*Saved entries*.

****************************************

(* ===== verification/Prelude.v ===== *)
(** * TyO3: a verification of the native crate

    TyO3 keeps a Python project open as a live, versioned code base: every
    file is held in a content store, every write is one revision, each class,
    function or method has a durable identity that survives edits and moves,
    and the graph of the code (what contains, references, imports, inherits and
    overrides what) is maintained from revision to revision.  The crate under
    [rust/src] does this in Rust on top of the [ty] type checker; Python and
    editor clients talk to it.  This library models the crate and proves what
    it promises.

    ** How the parts interact

    A client opens a project ([project/methods.rs]).  Opening loads and
    validates the configuration, reads the identity registry and the authored
    records from the sidecar directory [.tyo3], ingests the project's files
    into the content store, extracts the entities, reconciles them with the
    registry and builds the code layer.  From then on every write, whether an
    edit of a buffer, a synchronisation with the disk, a batch of watcher
    events or an authored record, goes through one function, [commit]
    ([project/commit.rs]): it builds a plan, stages the next generation, hands
    it to the analysis database, extracts and reconciles the entities in scope,
    rebuilds the affected part of the code layer, computes the affected
    closure, persists the registry and the authored records, and publishes the
    revision last.  A failure at any step restores the state before it, the
    analysis database excepted, which keeps the changes it was told of.  Snapshots
    pin a revision and read it through a frozen overlay.

    ** Files

    - [Prelude]: machine integers, results, sorted containers, tactics.
    - [Str], [Paths]: [str] and [std::path] operations, the class [External]
      (the hash function and file-system metadata the crate calls).
    - [Content] ([content.rs]): documents, generations, staging and
      publication, the retained window.
    - [Identity] ([identity.rs], [entity.rs]): anchors, the three indexes of
      the registry and their operations.  [Entity] ([entity.rs], [hash.rs]):
      the walk that extracts entities.  [Ast], [Hash] ([hash.rs]): the syntax
      tree as the renderer sees it, the canonical rendering of a statement, the
      index of statements, the hash of an entity.  [EditDistance]: the two-row
      dynamic program.  [Reconcile]: the four matching passes, the application to
      the registry, retirement, classification; [ReconcileFacts] and
      [ReconcileTheorems] prove it; [IdentityLimits] has the runs in which an
      identity is lost.
    - [Json], [IdentityFormat]: JSON values and number formats, the file of the
      registry.  [Authored] ([authored.rs]): versioned records and their file.
    - [CodeLayer] ([code_layer.rs] to line 406): nodes, edges, the reverse
      index, the affected closure, the diff.  [CodeBuilder] (the rest of
      [code_layer.rs]): the passes that fill a layer, the full build and the
      scoped rebuild; [CodeBuilderFacts], [CodeProducer], [CodeLookup] and
      [CodeAncestors] prove it.  [EdgeOrder]: the order of the edges.
      [CodeEdges], [CodeExact]: which edges a full build adds, as functions of
      the engine's answers.  [CodeIndex], [CodeParity]: the name index of a set
      of files, and the scoped rebuild against the full build.  [CodeExample]
      has small projects.
    - [Symbols] ([convert/symbols.rs], [project/analysis.rs]): the document
      symbols the producer is given.  [Coordinates] ([coordinates.rs]):
      positions and offsets.  [EntityAt] ([project/identity_ops.rs],
      [files.rs]): the entity under a position.  [Occurrences]
      ([convert/occurrences.rs]): the names of a file and what they refer to.
      [Queries], [Lsp] ([project/analysis.rs], [convert/], [dto/]): the
      analysis queries, with the conversion of what the engine answers; the
      producer's queries are in [Queries].  [ViewOk]: the five answers the
      producer is given, computed by these queries, meet its conditions.
    - [Config], [ConfigLoad] ([config.rs]): expansion, validation, the order of
      the layers, loading; [ConfigFacts] proves it.  [Sidecar] ([sidecar.rs]):
      paths and the atomic write, over a disk whose unsynced writes a crash may
      lose.  [Overlay] ([overlay.rs]): the file-system
      view over shared content cells.
    - [Commit] ([project/commit.rs]), [Project] ([project.rs],
      [project/methods.rs], [project/open.rs]), with [CommitFacts] and
      [ProjectFacts].  [HeadLayer]: the code layer along a session of commits.
      [OpenDb] ([project/open.rs]): the construction of the analysis database of
      a head and of a snapshot.  [SnapshotReads], [ViewReads]
      ([project/snapshot.rs], [project/head_view.rs], [project/methods.rs]): what
      snapshots, the live view and the project answer.
    - [Pipeline]: the crate put together, an [Engine] whose entities are those
      of [Entity] and [Hash] and whose queries are those of [Queries], along a
      session; [PipelineExample] runs one.

    A definition keeps the name of the function it translates.  Stateful code
    is state passing; the steps of a commit are in a state and error monad
    ([Step]), so that a failure after some steps leaves their effects for the
    rollback to undo.  Clones of an overlay share a content cell, so [Overlay]
    has a heap of cells.  Ordered Rust maps that are iterated are listed in key
    order ([btree_items]).  Where the code enumerates a hash map the model fixes an
    order; it shows in one result, the order in which a reconciliation lists the
    retired ids ([ReconcileFacts.retire_order]).  Assertions compiled out of a
    release build, such as that of [publish], guard nothing here.

    ** What the theorems show

    - The commit: a failed one, whatever step fails, leaves the published
      revision, the content, the registry, the records, the code layer and the
      unsaved buffers as they were; what live reads answer may still move with the
      database ([HeadLayer.failed_commit_moves_view]).  A successful one publishes
      one revision whose registry and records are already on disk; a session
      refines an append-only log of generations, of which the store keeps a
      window; the delta reports the difference of the registries, when the
      entities of the scope have distinct paths, and the affected ids are exactly
      those that reach a changed or deleted entity; every kind of write leaves the
      specified content at every path; the indexes stay sound.
    - Identity: reconciliation returns and binds each entity to one id and each id
      to one entity, always.  When the entities have distinct paths and no anchor
      the path index lost stands at one of them ([reconcile_pre]; redefinitions
      and revived ids break it, see [IdentityLimits]), every entity is found under
      its path, no id is forgotten and those retired are exactly the live ones of
      the scope no entity took, nothing changes outside the scope, and a second
      pass changes nothing; the order of the input does not matter when no two
      entities share both path and hash.  The file format round-trips and rejects
      what it must.
    - The code layer: a full build is well formed and closed (no dangling
      edge, no missing stub), has a node for each entity under its durable id,
      and a scoped rebuild keeps the files out of its scope; the indexes rebuilt
      from a stored layer answer as those of the build that made it; closure,
      diff and the walk over ancestors meet their specifications.  A full build
      adds exactly the edges its files' answers give.  After a local edit the
      scoped rebuild is the full build up to unreferenced stubs, so the layer
      the head carries stays, along a session of local edits, that of the answers it
      was last rebuilt for; the scope reaches every file that refers to a changed
      one.
    - From source to graph: in a session opened and edited through the commit,
      under the conditions named below, every entity of every file the project lists
      and can resolve has a durable id and, under that id, a node of the layer the
      head carries, with its file, its name and its content hash.
    - The rendering: no edit of a leaf is missed outside the docstrings of classes
      and functions, which are left out by position; places do not matter, and the
      hash of a container follows its members.
    - The queries: those at a position fail alike, a definition whose file is on
      disk and indexed can be followed, the caches of the conversions change no
      answer, the check of one file filters the project check; the live view answers
      as a snapshot of the head would over the head's own database, and the identity
      methods of the project, the live view and a snapshot agree.
    - The database: the one of a snapshot depends on its generation and on the
      structural queries the overlay passes to the disk (canonical paths, case,
      directory walks), not on what the files of the disk hold; every database the
      crate builds is rooted at the caller's directory.
    - Opening, snapshots, authored records, the overlay, the atomic write,
      configuration, positions: see the doc comment of each theorem.
    - [IdentityLimits], [CodeExample], [EntityAt], [SnapshotReads] and parts of
      [Hash], [Lsp], [Coordinates], [Overlay], [CommitFacts], [HeadLayer],
      [ProjectFacts], [OpenDb] and [ConfigFacts] state where the code departs from
      its documentation.

    ** Loops and fuel

    A loop that is not structural takes fuel, and running out is visible
    ([None]) unless the fuel is proved enough where it is used.
    - [closure_loop]: one unit per id popped; the fuel bounds the number of ids
      the queue can ever hold, and the theorem on the affected closure states
      that a result is returned.
    - [ancestors_loop]: one more than the number of edges, since a class is
      queued once, through an edge; the walk is proved to return.
    - [topo_loop]: the number of layers; [expand_loop]: the length of the text;
      [evict]: the size of the window; [digits]: the number of bits.
    - The walks over symbols ([collect_entities_recursive],
      [collect_symbols_recursive]) take a recursion depth: the symbols of a file
      form a finite tree ([forest]), whose depth is enough; [state_ok] in
      [Pipeline] asks for that depth of the states of a session.  [walk_up] takes
      one more than the depth of the symbol.

    ** Parameters

    Code outside the crate is a parameter, with what the crate relies on as the
    laws of its class or as hypotheses, each instantiated in a witness:
    [External] (xxh3 and metadata), [SerdeJson] and [TomlCodec] (the text
    codecs), [Engine] (the analysis database and the entities and queries read
    from it; [Database] in [Pipeline] keeps only the analysis database of it,
    whose laws are [analysis_ok]), [ProjectView] (the five queries of the
    producer), [ProjectApi] (the constructors of the database), [Analysis],
    [SemanticModel] and [Ide] (the functions of [ty_ide] and [ty] the queries
    call), [LineIndex],
    [HierarchicalSymbols] and [FileTree] (the symbol tree, statements and
    source of a file), [FileQueries], [World] and [OpenWorld] (the disk, write
    failures, the environment), and [mint], the generator of ids, which never
    repeats one.

    ** Not modelled

    Python values: [pythonize] turns a record into a Python object, and the
    serde attributes of [dto/] name its fields.  [lib.rs] registers the
    Python module.  Threads are not modelled: every method takes the project's
    lock, and a method is one step here; the retried read of the live head takes
    the heads its attempts find as a sequence.  Log messages and error texts that
    carry no decision are left out or kept as heads.

    ** Conditions of the session theorems

    The parity of the scoped rebuild needs the edit to be local ([local_edit] in
    [CodeParity]): outside the changed files the listing and the symbols stay,
    the answers about files out of scope stay and name no changed file, and the
    inheritance they rest on stays.  The two counterexamples of [CodeExample]
    break these conditions: an override of a method of an indirect base, and a
    stub of an imported name, up to which the result is stated.

    A session is stated of two heads: the one right after the open or commit that
    last rebuilt the layer, and the current one.  Writes that fail, author a record
    or find nothing to do separate them, and nothing is assumed of those.

    The link from entities to nodes asks in addition, at the open and at each
    reconciling commit, for distinct paths and no lost anchors ([entities_pre]), for
    files under the root whose symbols form a tree ([state_ok]), for a scope under
    the root ([scope_under]), and for the file to resolve on the disk: a file that
    is only an unsaved buffer has ids and no nodes ([EntityAt]).

    ** What is left

    The test modules of the crate, the serde attributes, the helpers compiled
    for tests only, and the forwarding of a reload and of a flush to the thread
    of the watcher.  What the analysis database answers after a failed commit, and
    that a frozen database answers as the live one over the same content, are left
    to the engine. *)

From stdpp Require Export base gmap strings list fin_maps sorting relations.
From Stdlib Require Import Permutation.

****************************************

*Work task*.
Out of the data above, give again only the lines starting at the one holding "the head carries" and ending at the one holding "directory walks), not", unchanged.

*Task response*.
      the head carries stays, along a session of local edits, that of the answers it
      was last rebuilt for; the scope reaches every file that refers to a changed
      one.
    - From source to graph: in a session opened and edited through the commit,
      under the conditions named below, every entity of every file the project lists
      and can resolve has a durable id and, under that id, a node of the layer the
      head carries, with its file, its name and its content hash.
    - The rendering: no edit of a leaf is missed outside the docstrings of classes
      and functions, which are left out by position; places do not matter, and the
      hash of a container follows its members.
    - The queries: those at a position fail alike, a definition whose file is on
      disk and indexed can be followed, the caches of the conversions change no
      answer, the check of one file filters the project check; the live view answers
      as a snapshot of the head would over the head's own database, and the identity
      methods of the project, the live view and a snapshot agree.
    - The database: the one of a snapshot depends on its generation and on the
      structural queries the overlay passes to the disk (canonical paths, case,
      directory walks), not on what the files of the disk hold; every database the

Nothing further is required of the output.